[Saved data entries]
------

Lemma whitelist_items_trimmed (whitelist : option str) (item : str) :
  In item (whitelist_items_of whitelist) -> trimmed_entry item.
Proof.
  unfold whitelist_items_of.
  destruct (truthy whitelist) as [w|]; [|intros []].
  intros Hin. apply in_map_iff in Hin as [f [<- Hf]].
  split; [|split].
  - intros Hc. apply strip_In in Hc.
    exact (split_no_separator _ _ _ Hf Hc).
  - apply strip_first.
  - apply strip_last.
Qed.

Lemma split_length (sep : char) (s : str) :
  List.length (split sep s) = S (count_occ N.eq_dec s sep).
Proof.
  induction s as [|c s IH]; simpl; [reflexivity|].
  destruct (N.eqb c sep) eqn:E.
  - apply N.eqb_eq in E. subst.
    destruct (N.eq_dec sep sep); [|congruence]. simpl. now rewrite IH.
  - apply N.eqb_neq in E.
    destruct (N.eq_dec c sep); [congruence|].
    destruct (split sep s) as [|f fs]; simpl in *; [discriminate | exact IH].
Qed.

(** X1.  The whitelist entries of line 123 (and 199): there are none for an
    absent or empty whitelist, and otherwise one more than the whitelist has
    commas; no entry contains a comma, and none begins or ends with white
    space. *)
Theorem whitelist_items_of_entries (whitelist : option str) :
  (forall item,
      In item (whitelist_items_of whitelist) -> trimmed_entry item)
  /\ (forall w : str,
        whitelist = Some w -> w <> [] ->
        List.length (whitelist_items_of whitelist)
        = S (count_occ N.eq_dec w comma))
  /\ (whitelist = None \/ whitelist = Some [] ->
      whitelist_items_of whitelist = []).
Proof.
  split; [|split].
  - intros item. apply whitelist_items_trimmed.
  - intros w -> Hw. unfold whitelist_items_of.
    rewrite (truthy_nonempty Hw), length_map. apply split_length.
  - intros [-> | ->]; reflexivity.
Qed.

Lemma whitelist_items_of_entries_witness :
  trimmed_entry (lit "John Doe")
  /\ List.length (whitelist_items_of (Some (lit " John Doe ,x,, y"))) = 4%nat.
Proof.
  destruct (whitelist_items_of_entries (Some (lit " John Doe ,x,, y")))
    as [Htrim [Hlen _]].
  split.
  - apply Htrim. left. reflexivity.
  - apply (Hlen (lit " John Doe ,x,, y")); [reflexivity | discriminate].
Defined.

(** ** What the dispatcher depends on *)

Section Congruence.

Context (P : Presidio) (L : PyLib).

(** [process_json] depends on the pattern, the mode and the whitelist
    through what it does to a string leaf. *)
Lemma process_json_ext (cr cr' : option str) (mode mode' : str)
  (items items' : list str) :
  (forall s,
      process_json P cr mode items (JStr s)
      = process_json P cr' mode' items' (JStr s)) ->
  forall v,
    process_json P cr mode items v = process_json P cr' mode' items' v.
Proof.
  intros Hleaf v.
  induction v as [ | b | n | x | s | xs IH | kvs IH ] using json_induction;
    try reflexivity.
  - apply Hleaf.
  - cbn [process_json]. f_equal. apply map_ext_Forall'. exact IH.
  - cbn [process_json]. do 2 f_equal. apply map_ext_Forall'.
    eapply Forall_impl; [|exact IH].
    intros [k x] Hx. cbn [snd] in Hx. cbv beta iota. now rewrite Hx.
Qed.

------

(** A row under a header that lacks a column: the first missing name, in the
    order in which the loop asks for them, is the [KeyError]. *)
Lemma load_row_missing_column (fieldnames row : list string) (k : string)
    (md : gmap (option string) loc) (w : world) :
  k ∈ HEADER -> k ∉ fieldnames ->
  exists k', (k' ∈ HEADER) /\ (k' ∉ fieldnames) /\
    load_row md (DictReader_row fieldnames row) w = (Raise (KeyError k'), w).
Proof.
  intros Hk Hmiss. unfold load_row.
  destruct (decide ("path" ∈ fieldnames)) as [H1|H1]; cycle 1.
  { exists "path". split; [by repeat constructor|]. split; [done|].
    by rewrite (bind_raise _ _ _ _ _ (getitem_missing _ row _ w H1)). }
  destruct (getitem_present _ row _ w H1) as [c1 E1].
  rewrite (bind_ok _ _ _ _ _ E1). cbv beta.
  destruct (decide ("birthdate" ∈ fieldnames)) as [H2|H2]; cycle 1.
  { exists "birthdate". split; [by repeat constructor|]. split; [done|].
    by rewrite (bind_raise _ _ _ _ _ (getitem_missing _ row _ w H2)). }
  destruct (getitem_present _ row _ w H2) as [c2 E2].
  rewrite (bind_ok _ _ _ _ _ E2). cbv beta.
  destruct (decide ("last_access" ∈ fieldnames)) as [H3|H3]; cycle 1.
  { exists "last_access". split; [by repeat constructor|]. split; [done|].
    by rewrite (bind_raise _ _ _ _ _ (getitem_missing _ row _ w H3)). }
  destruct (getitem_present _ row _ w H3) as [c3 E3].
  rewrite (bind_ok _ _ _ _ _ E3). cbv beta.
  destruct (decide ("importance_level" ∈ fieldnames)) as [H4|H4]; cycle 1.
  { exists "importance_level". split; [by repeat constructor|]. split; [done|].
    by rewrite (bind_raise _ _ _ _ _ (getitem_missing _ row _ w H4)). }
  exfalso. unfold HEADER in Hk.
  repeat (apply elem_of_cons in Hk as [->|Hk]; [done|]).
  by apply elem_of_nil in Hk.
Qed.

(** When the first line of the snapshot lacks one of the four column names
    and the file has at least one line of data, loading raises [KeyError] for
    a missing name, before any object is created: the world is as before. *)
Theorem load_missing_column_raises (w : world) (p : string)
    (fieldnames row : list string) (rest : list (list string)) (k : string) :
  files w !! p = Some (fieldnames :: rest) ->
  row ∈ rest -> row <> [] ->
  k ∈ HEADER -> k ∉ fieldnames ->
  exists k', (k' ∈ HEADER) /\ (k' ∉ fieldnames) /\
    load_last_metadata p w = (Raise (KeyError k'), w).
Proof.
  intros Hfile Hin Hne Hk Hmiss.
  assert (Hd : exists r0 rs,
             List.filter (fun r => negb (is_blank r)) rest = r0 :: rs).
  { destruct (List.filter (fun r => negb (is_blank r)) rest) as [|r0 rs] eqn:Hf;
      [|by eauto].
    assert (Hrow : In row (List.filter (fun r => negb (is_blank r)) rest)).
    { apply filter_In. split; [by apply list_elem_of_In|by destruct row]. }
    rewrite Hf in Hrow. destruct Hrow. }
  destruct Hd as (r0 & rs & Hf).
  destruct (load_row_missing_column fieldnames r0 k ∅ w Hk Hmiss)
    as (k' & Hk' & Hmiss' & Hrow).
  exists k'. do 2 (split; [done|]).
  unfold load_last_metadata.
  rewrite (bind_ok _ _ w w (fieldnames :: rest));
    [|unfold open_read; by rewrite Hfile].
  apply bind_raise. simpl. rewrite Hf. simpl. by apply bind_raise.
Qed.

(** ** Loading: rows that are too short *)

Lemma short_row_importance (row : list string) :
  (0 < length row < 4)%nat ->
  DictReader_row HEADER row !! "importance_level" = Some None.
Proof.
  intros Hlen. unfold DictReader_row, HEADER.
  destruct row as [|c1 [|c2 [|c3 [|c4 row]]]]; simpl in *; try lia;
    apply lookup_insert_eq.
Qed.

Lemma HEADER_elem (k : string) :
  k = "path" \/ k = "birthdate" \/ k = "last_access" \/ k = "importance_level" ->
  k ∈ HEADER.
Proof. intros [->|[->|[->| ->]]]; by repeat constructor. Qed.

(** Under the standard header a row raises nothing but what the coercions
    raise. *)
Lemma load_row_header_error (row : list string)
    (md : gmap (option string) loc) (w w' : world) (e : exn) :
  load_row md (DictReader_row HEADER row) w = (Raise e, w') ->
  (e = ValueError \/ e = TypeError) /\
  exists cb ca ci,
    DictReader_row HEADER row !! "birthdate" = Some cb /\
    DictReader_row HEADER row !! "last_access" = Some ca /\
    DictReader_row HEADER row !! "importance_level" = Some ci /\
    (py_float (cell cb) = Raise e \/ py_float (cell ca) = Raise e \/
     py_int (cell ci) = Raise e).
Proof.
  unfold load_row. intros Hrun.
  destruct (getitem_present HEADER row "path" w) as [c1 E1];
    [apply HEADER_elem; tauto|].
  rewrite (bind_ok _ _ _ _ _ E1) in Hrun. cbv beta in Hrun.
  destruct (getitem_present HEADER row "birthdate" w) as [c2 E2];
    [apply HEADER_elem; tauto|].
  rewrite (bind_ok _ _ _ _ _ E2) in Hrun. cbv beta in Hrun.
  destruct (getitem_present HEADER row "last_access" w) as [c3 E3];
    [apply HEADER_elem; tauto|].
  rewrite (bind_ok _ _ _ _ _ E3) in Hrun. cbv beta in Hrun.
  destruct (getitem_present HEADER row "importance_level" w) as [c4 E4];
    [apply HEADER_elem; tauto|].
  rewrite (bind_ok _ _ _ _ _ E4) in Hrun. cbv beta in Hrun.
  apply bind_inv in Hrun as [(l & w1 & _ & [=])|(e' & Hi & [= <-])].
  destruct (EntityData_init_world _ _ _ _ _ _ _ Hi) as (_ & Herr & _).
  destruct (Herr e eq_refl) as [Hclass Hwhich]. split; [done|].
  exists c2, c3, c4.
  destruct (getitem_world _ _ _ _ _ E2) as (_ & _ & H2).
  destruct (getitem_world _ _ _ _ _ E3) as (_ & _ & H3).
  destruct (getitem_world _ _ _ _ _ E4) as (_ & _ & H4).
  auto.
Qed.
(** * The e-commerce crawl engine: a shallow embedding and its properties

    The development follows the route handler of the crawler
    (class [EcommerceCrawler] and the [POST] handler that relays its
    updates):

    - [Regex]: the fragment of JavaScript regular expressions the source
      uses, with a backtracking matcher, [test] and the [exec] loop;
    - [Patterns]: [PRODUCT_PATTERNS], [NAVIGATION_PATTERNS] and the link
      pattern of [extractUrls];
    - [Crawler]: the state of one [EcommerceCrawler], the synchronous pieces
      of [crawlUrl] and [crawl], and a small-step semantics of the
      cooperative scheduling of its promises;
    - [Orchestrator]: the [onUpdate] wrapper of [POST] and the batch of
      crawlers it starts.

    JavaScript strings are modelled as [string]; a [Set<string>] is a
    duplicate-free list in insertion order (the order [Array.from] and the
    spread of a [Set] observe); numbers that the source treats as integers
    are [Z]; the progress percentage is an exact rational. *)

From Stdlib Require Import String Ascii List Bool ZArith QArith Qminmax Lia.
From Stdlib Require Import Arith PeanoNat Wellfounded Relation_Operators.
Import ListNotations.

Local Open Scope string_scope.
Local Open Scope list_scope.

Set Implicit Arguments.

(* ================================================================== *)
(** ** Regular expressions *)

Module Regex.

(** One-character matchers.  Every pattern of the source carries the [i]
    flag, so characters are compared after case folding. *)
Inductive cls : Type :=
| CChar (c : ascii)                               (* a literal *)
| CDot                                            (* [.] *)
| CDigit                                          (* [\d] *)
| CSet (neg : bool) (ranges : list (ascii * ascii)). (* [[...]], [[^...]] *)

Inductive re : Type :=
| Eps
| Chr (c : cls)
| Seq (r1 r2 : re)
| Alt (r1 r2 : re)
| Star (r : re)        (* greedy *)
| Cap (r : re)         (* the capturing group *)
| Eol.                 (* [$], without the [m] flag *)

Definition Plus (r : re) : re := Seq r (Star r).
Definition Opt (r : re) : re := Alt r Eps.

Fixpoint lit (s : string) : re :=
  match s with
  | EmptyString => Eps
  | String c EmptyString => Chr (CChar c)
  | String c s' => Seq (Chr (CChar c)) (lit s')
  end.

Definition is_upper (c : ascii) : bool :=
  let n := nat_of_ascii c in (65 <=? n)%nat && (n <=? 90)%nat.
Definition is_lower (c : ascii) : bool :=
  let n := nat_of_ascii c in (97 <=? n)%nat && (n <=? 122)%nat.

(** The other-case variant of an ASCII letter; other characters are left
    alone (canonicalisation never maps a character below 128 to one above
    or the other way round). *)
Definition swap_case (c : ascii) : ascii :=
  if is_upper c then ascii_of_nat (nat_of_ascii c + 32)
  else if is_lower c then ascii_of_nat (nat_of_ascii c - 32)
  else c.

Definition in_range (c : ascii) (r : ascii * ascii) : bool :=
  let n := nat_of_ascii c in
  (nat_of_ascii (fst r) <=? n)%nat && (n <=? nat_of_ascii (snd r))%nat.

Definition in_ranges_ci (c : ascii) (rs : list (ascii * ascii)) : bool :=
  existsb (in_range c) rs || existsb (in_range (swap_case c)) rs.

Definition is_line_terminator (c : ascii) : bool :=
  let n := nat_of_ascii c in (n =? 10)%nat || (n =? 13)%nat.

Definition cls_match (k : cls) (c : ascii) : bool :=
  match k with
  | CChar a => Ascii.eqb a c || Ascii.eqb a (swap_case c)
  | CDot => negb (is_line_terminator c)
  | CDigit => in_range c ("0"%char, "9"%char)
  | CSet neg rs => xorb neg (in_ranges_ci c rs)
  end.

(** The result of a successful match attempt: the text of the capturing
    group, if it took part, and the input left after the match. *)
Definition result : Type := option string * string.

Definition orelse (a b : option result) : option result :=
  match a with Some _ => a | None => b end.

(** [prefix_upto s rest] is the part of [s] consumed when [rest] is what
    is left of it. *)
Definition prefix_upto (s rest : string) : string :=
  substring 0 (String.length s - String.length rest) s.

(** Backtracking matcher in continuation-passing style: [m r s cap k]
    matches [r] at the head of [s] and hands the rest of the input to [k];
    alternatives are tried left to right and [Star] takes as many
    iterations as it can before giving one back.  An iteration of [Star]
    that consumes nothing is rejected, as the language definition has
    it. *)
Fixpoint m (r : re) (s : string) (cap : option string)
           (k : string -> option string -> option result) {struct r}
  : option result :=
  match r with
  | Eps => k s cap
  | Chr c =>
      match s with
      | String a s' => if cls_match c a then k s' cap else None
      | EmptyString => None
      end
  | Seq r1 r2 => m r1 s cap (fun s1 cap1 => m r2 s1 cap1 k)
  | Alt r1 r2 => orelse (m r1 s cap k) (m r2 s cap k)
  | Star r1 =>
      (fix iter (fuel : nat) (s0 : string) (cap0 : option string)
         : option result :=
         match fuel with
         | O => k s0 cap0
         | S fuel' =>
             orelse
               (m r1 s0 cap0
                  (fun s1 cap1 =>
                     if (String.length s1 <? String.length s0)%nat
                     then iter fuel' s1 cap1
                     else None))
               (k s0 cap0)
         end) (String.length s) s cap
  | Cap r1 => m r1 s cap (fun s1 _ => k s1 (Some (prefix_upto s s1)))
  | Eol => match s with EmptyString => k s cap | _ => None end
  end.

------

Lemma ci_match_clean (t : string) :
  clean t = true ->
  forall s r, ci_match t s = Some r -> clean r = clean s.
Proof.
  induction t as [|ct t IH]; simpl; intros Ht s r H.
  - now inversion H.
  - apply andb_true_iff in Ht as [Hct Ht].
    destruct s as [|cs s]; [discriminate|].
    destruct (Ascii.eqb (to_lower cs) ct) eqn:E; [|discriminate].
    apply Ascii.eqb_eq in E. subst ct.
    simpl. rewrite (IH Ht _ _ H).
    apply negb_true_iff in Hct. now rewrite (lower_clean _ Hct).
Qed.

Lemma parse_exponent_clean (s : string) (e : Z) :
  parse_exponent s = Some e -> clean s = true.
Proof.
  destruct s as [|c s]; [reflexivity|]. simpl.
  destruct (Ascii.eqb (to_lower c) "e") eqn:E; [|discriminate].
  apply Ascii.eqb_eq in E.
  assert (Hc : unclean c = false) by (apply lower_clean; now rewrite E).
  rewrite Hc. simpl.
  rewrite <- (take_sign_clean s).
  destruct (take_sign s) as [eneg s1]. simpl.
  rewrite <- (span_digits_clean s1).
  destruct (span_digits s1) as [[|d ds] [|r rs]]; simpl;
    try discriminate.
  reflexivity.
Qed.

------

# WHAT TO WORK ON
Every line of the entries above that holds "Hrun" should be copied out.

# ANSWER
  unfold load_row. intros Hrun.
  rewrite (bind_ok _ _ _ _ _ E1) in Hrun. cbv beta in Hrun.
  rewrite (bind_ok _ _ _ _ _ E2) in Hrun. cbv beta in Hrun.
  rewrite (bind_ok _ _ _ _ _ E3) in Hrun. cbv beta in Hrun.
  rewrite (bind_ok _ _ _ _ _ E4) in Hrun. cbv beta in Hrun.
  apply bind_inv in Hrun as [(l & w1 & _ & [=])|(e' & Hi & [= <-])].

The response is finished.